● EXERCISE INSTRUCTIONS
Output exactly the lines that run from the top of the entries to the line holding "without sending anything.", including both of those lines.

━━━━━ TASK DATA ━━━━━

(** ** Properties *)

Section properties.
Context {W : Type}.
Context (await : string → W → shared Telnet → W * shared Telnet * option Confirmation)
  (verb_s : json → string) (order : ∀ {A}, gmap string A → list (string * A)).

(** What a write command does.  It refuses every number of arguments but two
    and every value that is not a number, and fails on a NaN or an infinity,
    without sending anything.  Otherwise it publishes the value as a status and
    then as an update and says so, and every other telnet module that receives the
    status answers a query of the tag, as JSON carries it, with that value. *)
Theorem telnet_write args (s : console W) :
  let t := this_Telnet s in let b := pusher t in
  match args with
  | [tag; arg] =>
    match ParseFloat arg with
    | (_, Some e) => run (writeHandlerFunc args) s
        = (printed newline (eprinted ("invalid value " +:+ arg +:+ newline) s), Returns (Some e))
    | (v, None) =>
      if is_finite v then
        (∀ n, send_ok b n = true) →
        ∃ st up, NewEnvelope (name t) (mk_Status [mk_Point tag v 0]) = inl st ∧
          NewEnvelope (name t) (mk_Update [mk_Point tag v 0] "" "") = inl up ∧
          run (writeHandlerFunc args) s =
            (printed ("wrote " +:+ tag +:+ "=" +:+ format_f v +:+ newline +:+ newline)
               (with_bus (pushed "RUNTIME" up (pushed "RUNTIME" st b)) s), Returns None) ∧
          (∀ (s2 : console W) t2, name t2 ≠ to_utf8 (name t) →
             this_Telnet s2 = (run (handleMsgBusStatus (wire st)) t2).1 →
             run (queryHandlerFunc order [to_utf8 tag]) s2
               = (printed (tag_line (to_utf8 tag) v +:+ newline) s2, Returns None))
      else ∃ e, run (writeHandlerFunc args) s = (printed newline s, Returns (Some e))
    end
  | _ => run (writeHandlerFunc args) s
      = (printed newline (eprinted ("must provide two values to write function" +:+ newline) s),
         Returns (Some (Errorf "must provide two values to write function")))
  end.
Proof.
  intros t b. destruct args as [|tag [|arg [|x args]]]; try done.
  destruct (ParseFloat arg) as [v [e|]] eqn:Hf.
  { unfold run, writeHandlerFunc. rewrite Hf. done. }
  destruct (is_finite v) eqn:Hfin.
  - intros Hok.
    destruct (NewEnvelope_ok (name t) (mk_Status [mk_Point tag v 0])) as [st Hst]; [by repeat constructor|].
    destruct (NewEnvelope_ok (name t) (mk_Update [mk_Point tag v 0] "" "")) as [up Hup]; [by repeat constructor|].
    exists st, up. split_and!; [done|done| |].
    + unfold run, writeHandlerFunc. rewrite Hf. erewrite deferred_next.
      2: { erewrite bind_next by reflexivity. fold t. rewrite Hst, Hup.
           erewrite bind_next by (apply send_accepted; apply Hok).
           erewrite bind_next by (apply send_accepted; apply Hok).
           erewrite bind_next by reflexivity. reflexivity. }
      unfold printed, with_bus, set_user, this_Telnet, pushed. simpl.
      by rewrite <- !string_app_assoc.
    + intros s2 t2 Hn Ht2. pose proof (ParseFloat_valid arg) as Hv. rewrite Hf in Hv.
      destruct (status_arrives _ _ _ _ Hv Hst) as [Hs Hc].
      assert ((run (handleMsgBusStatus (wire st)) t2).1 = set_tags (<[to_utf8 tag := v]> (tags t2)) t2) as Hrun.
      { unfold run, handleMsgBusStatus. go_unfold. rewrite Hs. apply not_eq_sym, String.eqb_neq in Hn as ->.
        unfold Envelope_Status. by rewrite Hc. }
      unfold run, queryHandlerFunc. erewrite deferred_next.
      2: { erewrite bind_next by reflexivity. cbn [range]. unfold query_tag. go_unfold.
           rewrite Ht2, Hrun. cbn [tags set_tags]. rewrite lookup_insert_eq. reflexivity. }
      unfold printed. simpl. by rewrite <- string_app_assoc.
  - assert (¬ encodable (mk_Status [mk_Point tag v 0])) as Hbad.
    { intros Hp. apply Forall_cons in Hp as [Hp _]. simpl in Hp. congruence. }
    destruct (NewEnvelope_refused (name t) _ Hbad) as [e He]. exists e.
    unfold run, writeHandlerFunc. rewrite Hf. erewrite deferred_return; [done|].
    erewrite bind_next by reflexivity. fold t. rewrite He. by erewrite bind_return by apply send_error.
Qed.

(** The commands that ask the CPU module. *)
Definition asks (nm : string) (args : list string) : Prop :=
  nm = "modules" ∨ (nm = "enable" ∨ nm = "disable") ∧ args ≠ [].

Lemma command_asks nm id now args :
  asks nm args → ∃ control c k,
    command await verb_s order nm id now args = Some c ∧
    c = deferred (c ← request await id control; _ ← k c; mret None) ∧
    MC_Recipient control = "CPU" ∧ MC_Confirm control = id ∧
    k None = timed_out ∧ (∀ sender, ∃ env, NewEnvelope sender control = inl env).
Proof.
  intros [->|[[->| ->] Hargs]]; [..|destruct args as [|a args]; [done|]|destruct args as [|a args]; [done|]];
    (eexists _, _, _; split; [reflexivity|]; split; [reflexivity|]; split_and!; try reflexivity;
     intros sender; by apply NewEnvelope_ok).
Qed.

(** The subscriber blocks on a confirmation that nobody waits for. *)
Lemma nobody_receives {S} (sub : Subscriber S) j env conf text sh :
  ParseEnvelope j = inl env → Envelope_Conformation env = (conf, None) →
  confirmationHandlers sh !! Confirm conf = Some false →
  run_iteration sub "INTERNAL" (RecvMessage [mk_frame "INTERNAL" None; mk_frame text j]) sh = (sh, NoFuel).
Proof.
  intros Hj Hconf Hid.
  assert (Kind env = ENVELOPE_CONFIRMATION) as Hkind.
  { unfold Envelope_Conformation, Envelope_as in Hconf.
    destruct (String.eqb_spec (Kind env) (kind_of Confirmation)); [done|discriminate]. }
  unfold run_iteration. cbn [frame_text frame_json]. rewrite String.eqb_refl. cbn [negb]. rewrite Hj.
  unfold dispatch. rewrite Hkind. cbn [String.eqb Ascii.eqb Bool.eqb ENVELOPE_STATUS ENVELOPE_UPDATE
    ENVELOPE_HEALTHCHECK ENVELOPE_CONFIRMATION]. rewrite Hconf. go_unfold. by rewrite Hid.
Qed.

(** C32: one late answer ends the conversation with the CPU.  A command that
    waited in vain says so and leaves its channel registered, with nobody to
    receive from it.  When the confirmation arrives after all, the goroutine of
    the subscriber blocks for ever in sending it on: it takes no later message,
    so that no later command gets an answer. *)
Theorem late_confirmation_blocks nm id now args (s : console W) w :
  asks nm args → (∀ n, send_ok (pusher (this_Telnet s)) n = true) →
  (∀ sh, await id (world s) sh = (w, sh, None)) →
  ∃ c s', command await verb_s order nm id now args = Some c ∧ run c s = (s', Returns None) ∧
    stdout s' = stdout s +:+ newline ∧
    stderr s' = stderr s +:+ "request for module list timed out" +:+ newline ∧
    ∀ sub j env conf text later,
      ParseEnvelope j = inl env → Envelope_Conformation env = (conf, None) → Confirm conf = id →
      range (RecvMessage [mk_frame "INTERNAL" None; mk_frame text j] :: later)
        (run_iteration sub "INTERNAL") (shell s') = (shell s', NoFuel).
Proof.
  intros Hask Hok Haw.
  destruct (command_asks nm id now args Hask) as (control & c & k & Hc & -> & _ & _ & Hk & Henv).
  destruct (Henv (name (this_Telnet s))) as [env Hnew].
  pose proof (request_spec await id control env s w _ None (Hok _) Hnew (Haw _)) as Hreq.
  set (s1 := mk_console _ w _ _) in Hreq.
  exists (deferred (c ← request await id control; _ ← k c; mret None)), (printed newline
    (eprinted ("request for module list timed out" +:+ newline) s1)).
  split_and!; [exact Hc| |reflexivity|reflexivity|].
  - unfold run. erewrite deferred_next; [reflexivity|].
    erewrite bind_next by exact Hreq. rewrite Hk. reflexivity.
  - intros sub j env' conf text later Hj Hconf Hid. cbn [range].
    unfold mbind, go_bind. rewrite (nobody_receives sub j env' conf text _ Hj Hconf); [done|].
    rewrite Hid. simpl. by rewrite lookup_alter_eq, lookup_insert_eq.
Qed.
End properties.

━━━━━

● RESPONSE TO THIS TASK
(** ** Properties *)

Section properties.
Context {W : Type}.
Context (await : string → W → shared Telnet → W * shared Telnet * option Confirmation)
  (verb_s : json → string) (order : ∀ {A}, gmap string A → list (string * A)).

(** What a write command does.  It refuses every number of arguments but two
    and every value that is not a number, and fails on a NaN or an infinity,
    without sending anything.  Otherwise it publishes the value as a status and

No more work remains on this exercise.